▸ Task directions
Only one stretch of the records below is wanted: the lines from the one holding "match m with Ret a => Ret" through the one holding "[std::exception] (which the". Return it exactly, both ends included.

▸ Stored data entries
(** C8.  With a configured [hugoPath], [ensureHugo] runs that path with
    the argument [version] and does nothing else, whatever
    [forceInstall] is: it returns the path when the command succeeds and
    throws [error.hugoInvalid] when it fails. *)
Theorem ensureHugo_configured_path (h : Host) (w : World) (forceInstall : bool) :
  let userPath := cfg_trimmed (cfg_hugoPath h) in
  non_empty userPath = true ->
  ensureHugo h forceInstall w =
    ((if bool_decide (is_Some (exec_version h w userPath))
      then Ok userPath
      else Throw (ErrLocalized "error.hugoInvalid" [userPath])),
     add_event (EvExecVersion userPath) w).
Proof.
  intros userPath Hset. unfold ensureHugo. fold userPath. rewrite Hset.
  unfold bind. unfold checkHugo, bind, get_world, emit, ret; simpl.
  destruct (bool_decide _); reflexivity.
Qed.

(** The command Install Hugo with [hugoPath] set to a working binary
    installs nothing. *)
Lemma ensureHugo_configured_path_witness :
  ensureHugo (with_settings (Some " hugo ") None demo_host) true empty_world
  = (Ok "hugo", add_event (EvExecVersion "hugo") empty_world).
Proof.
  exact (ensureHugo_configured_path (with_settings (Some " hugo ") None demo_host)
           empty_world true eq_refl).
Defined.

(** ** Splitting and joining *)

Lemma js_split_non_empty (sep : ascii) (s : jstr) : js_split sep s <> [].
Proof.
  destruct s as [|c t]; simpl; [discriminate|].
  destruct (Ascii.eqb c sep); [discriminate|].
  destruct (js_split sep t); discriminate.
Qed.

Lemma js_split_cons_other (sep c : ascii) (t : jstr) :
  c <> sep ->
  exists h r, js_split sep t = h :: r /\ js_split sep (c :: t) = (c :: h) :: r.
Proof.
  intros Hc. simpl. apply Ascii.eqb_neq in Hc. rewrite Hc.
  destruct (js_split sep t) as [|h r] eqn:E.
  - destruct (js_split_non_empty sep t E).
  - exists h, r. split; reflexivity.
Qed.
Definition b2z (b : byte) : Z := Z.of_N (Byte.to_N b).

Definition z2b (z : Z) : byte :=
  match Byte.of_N (Z.to_N (u8 z)) with Some b => b | None => x00 end.

Lemma b2z_range b : (0 <= b2z b < 2 ^ 8)%Z.
Proof. unfold b2z. pose proof (Byte.to_N_bounded b). lia. Qed.

Lemma b2z_inj a b : b2z a = b2z b -> a = b.
Proof.
  unfold b2z. intros H%N2Z.inj.
  pose proof (Byte.of_to_N a) as Ha. pose proof (Byte.of_to_N b) as Hb.
  congruence.
Qed.

Lemma b2z_z2b z : b2z (z2b z) = u8 z.
Proof.
  unfold b2z, z2b. pose proof (Z.mod_pos_bound z (2 ^ 8)) as Hz.
  destruct (Byte.of_N _) as [b|] eqn:E.
  - apply Byte.to_of_N in E. rewrite E. unfold u8 in *. lia.
  - apply Byte.of_N_None_iff in E. unfold u8 in *. lia.
Qed.

Lemma z2b_b2z b : z2b (b2z b) = b.
Proof.
  apply b2z_inj. rewrite b2z_z2b. apply Z.mod_small. apply b2z_range.
Qed.

Lemma z2b_ext a b :
  (forall i, (0 <= i < 8)%Z -> Z.testbit a i = Z.testbit b i) -> z2b a = z2b b.
Proof.
  intros H. unfold z2b. replace (u8 a) with (u8 b); [done|].
  symmetry. apply mod_pow2_ext; [lia|done].
Qed.

Lemma z2b_u8 z : z2b (u8 z) = z2b z.
Proof. unfold z2b, u8. by rewrite Z.mod_mod. Qed.

Create HintDb bytes.
Create Rewrite HintDb bytes.
#[export] Hint Rewrite b2z_z2b z2b_b2z z2b_u8 : bytes.
#[export] Hint Resolve b2z_range : bytes.

(** ** Multi-byte integers

    [le_bytes n z] and [be_bytes n z] are the [n] low bytes of [z], least and
    most significant first; [le_val] and [be_val] read them back. *)

Fixpoint le_bytes (n : nat) (z : Z) : list byte :=
  match n with
  | O => []
  | S n' => z2b z :: le_bytes n' (Z.shiftr z 8)
  end.

Fixpoint le_val (bs : list byte) : Z :=
  match bs with
  | [] => 0
  | b :: bs' => Z.lor (b2z b) (Z.shiftl (le_val bs') 8)
  end.

Definition be_bytes (n : nat) (z : Z) : list byte := rev (le_bytes n z).
Definition be_val (bs : list byte) : Z := le_val (rev bs).

Lemma length_le_bytes n z : length (le_bytes n z) = n.
Proof. revert z. induction n; intros z; simpl; auto. Qed.

Lemma length_be_bytes n z : length (be_bytes n z) = n.
Proof. unfold be_bytes. by rewrite length_rev, length_le_bytes. Qed.

Lemma land_byte_shiftl b z : Z.land (b2z b) (Z.shiftl z 8) = 0%Z.
Proof.
  apply Z.bits_inj'; intros i Hi. rewrite Z.land_spec, Z.bits_0.
  destruct (decide (i < 8)%Z).
  - rewrite Z.shiftl_spec_low by lia. apply andb_false_r.
  - by rewrite (testbit_above 8 (b2z b)) by (pose proof (b2z_range b); lia).
Qed.

Lemma lor_shiftl_add b z : Z.lor (b2z b) (Z.shiftl z 8) = (b2z b + 2 ^ 8 * z)%Z.
Proof.
  pose proof (Z.add_lor_land (b2z b) (Z.shiftl z 8)) as H.
  rewrite land_byte_shiftl, Z.add_0_r in H.
  rewrite H, Z.shiftl_mul_pow2 by lia. lia.
Qed.

Lemma le_val_range bs : (0 <= le_val bs < 2 ^ (8 * Z.of_nat (length bs)))%Z.
Proof.
  induction bs as [|b bs IH]; cbn [le_val length]; [simpl; lia|].
  rewrite lor_shiftl_add. pose proof (b2z_range b).
  replace (8 * Z.of_nat (S (length bs)))%Z
    with (8 + 8 * Z.of_nat (length bs))%Z by lia.
  rewrite Z.pow_add_r by lia. nia.
Qed.

Lemma be_val_range bs : (0 <= be_val bs < 2 ^ (8 * Z.of_nat (length bs)))%Z.
Proof.
  unfold be_val. rewrite <-(length_rev bs). apply le_val_range.
Qed.

Lemma le_val_bytes n z :
  le_val (le_bytes n z) = (z mod 2 ^ (8 * Z.of_nat n))%Z.
Proof.
  revert z. induction n as [|n IH]; intros z; cbn [le_val le_bytes].
  - simpl. by rewrite Z.mod_1_r.
  - rewrite lor_shiftl_add, IH, b2z_z2b. unfold u8.
    replace (8 * Z.of_nat (S n))%Z with (8 + 8 * Z.of_nat n)%Z by lia.
    rewrite Z.pow_add_r, Z.shiftr_div_pow2 by lia.
    rewrite Z.rem_mul_r by lia. lia.
Qed.

Lemma le_bytes_val bs : le_bytes (length bs) (le_val bs) = bs.
Proof.
  induction bs as [|b bs IH]; cbn [le_val le_bytes length]; [done|].
  rewrite lor_shiftl_add. f_equal.
  - apply b2z_inj. rewrite b2z_z2b. unfold u8.
    rewrite Z.mul_comm, Z.mod_add by lia.
    apply Z.mod_small, b2z_range.
  - rewrite Z.shiftr_div_pow2 by lia.
    rewrite Z.mul_comm, Z.div_add by lia.
    rewrite Z.div_small by apply b2z_range. by rewrite Z.add_0_l.
Qed.

Lemma be_val_bytes n z :
  be_val (be_bytes n z) = (z mod 2 ^ (8 * Z.of_nat n))%Z.
Proof. unfold be_val, be_bytes. by rewrite rev_involutive, le_val_bytes. Qed.

Lemma be_bytes_val bs : be_bytes (length bs) (be_val bs) = bs.
Proof.
  unfold be_val, be_bytes. rewrite <-(length_rev bs), le_bytes_val.
  apply rev_involutive.
Qed.

Lemma le_val_app a b :
  le_val (a ++ b) = (le_val a + 2 ^ (8 * Z.of_nat (length a)) * le_val b)%Z.
Proof.
  induction a as [|x a IH]; cbn [le_val app length]; [simpl; lia|].
  rewrite !lor_shiftl_add, IH.
  replace (8 * Z.of_nat (S (length a)))%Z
    with (8 + 8 * Z.of_nat (length a))%Z by lia.
  rewrite Z.pow_add_r by lia. ring.
Qed.

Lemma le_val_app_mod a b :
  (le_val (a ++ b) mod 2 ^ (8 * Z.of_nat (length a)) = le_val a)%Z.
Proof.
  rewrite le_val_app, Z.mul_comm, Z.mod_add by lia.
  apply Z.mod_small, le_val_range.
Qed.

Lemma le_val_inj a b : length a = length b -> le_val a = le_val b -> a = b.
Proof.
  intros Hl Hv. rewrite <-(le_bytes_val a), <-(le_bytes_val b). congruence.
Qed.

#[export] Hint Rewrite length_le_bytes length_be_bytes : bytes.

Lemma take_le_bytes n m z :
  take n (le_bytes (n + m) z) = le_bytes n z.
Proof. revert z. induction n as [|n IH]; intros z; simpl; [done|by rewrite IH]. Qed.

Lemma le_bytes_app n m z :
  le_bytes (n + m) z = le_bytes n z ++ le_bytes m (Z.shiftr z (8 * Z.of_nat n)).
Proof.
  revert z. induction n as [|n IH]; intros z.
  - simpl. by rewrite Z.shiftr_0_r.
  - cbn [Nat.add le_bytes app]. rewrite IH, Z.shiftr_shiftr by lia.
    by replace (8 * Z.of_nat (S n))%Z with (8 + 8 * Z.of_nat n)%Z by lia.
Qed.

Lemma be_bytes_app n m z :
  be_bytes (n + m) z = be_bytes m (Z.shiftr z (8 * Z.of_nat n)) ++ be_bytes n z.
Proof. unfold be_bytes. by rewrite le_bytes_app, rev_app_distr. Qed.

Lemma be_val_snoc l b : be_val (l ++ [b]) = (b2z b + 2 ^ 8 * be_val l)%Z.
Proof.
  unfold be_val. rewrite rev_app_distr. cbn [rev app le_val].
  apply lor_shiftl_add.
Qed.

Lemma be_bytes_inj n a b :
  (0 <= a < 2 ^ (8 * Z.of_nat n))%Z -> (0 <= b < 2 ^ (8 * Z.of_nat n))%Z ->
  be_bytes n a = be_bytes n b -> a = b.
Proof.
  intros Ha Hb E. apply (f_equal be_val) in E.
  rewrite !be_val_bytes, !Z.mod_small in E; lia.
Qed.

#[global] Arguments le_bytes : simpl never.
#[global] Arguments be_bytes : simpl never.
#[global] Arguments le_val : simpl never.
#[global] Arguments be_val : simpl never.

(** ** Outcomes

    A call returns normally, leaves by a C++ exception, or has undefined
    behaviour (an access outside an allocation, a null dereference, an empty
    [std::optional] read). *)

Inductive outcome (A : Type) : Type :=
| Ret (a : A)
| Throw
| Undef.
Arguments Ret {A} a.
Arguments Throw {A}.
Arguments Undef {A}.

#[global] Instance outcome_ret : MRet outcome := @Ret.
#[global] Instance outcome_bind : MBind outcome := λ A B f m,
  match m with Ret a => f a | Throw => Throw | Undef => Undef end.
#[global] Instance outcome_fmap : FMap outcome := λ A B f m,
  match m with Ret a => Ret (f a) | Throw => Throw | Undef => Undef end.

Lemma bind_Ret {A B} (a : A) (f : A -> outcome B) : (Ret a ≫= f) = f a.
Proof. done. Qed.

(** How a call of a callback ends: it returns, throws something derived from
    [std::exception] (which the framework catches), or throws something else. *)
Inductive cb_end := CbReturn | CbStdException | CbOther.

#[global] Instance cb_end_eq_dec : EqDecision cb_end.
Proof. solve_decision. Defined.

(** ** Lengths and ranges of a buffer

    [zlen] is [size()]; [slice off n l] is the object of [n] elements at offset
    [off], and [None] when the read leaves the buffer. *)

Definition zlen {A} (l : list A) : Z := Z.of_nat (length l).

Definition slice {A} (off n : Z) (l : list A) : option (list A) :=
  if ((0 <=? off) && (0 <=? n) && (off + n <=? zlen l))%Z
  then Some (take (Z.to_nat n) (drop (Z.to_nat off) l)) else None.

Lemma zlen_app {A} (l1 l2 : list A) : zlen (l1 ++ l2) = (zlen l1 + zlen l2)%Z.
Proof. unfold zlen. rewrite length_app. lia. Qed.
Lemma zlen_cons {A} (x : A) l : zlen (x :: l) = (1 + zlen l)%Z.
Proof. unfold zlen. simpl. lia. Qed.
Lemma zlen_nil {A} : zlen (@nil A) = 0%Z.
Proof. done. Qed.
Lemma zlen_nonneg {A} (l : list A) : (0 <= zlen l)%Z.
Proof. unfold zlen. lia. Qed.
Lemma zlen_be_bytes n z : zlen (be_bytes n z) = Z.of_nat n.
Proof. unfold zlen. by rewrite length_be_bytes. Qed.
Lemma zlen_nil_inv {A} (l : list A) : (zlen l = 0)%Z -> l = [].
Proof. destruct l; unfold zlen; simpl; [done|lia]. Qed.
Lemma zlen_perm {A} (l l' : list A) : l ≡ₚ l' -> zlen l = zlen l'.
Proof. intros H. unfold zlen. by rewrite H. Qed.

Create HintDb lengths.
Create Rewrite HintDb lengths.
#[export] Hint Rewrite @zlen_app @zlen_cons @zlen_nil zlen_be_bytes : lengths.
#[export] Hint Resolve zlen_nonneg : lengths.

▸ Response to the exercise
  match m with Ret a => Ret (f a) | Throw => Throw | Undef => Undef end.

Lemma bind_Ret {A B} (a : A) (f : A -> outcome B) : (Ret a ≫= f) = f a.
Proof. done. Qed.

(** How a call of a callback ends: it returns, throws something derived from
    [std::exception] (which the framework catches), or throws something else. *)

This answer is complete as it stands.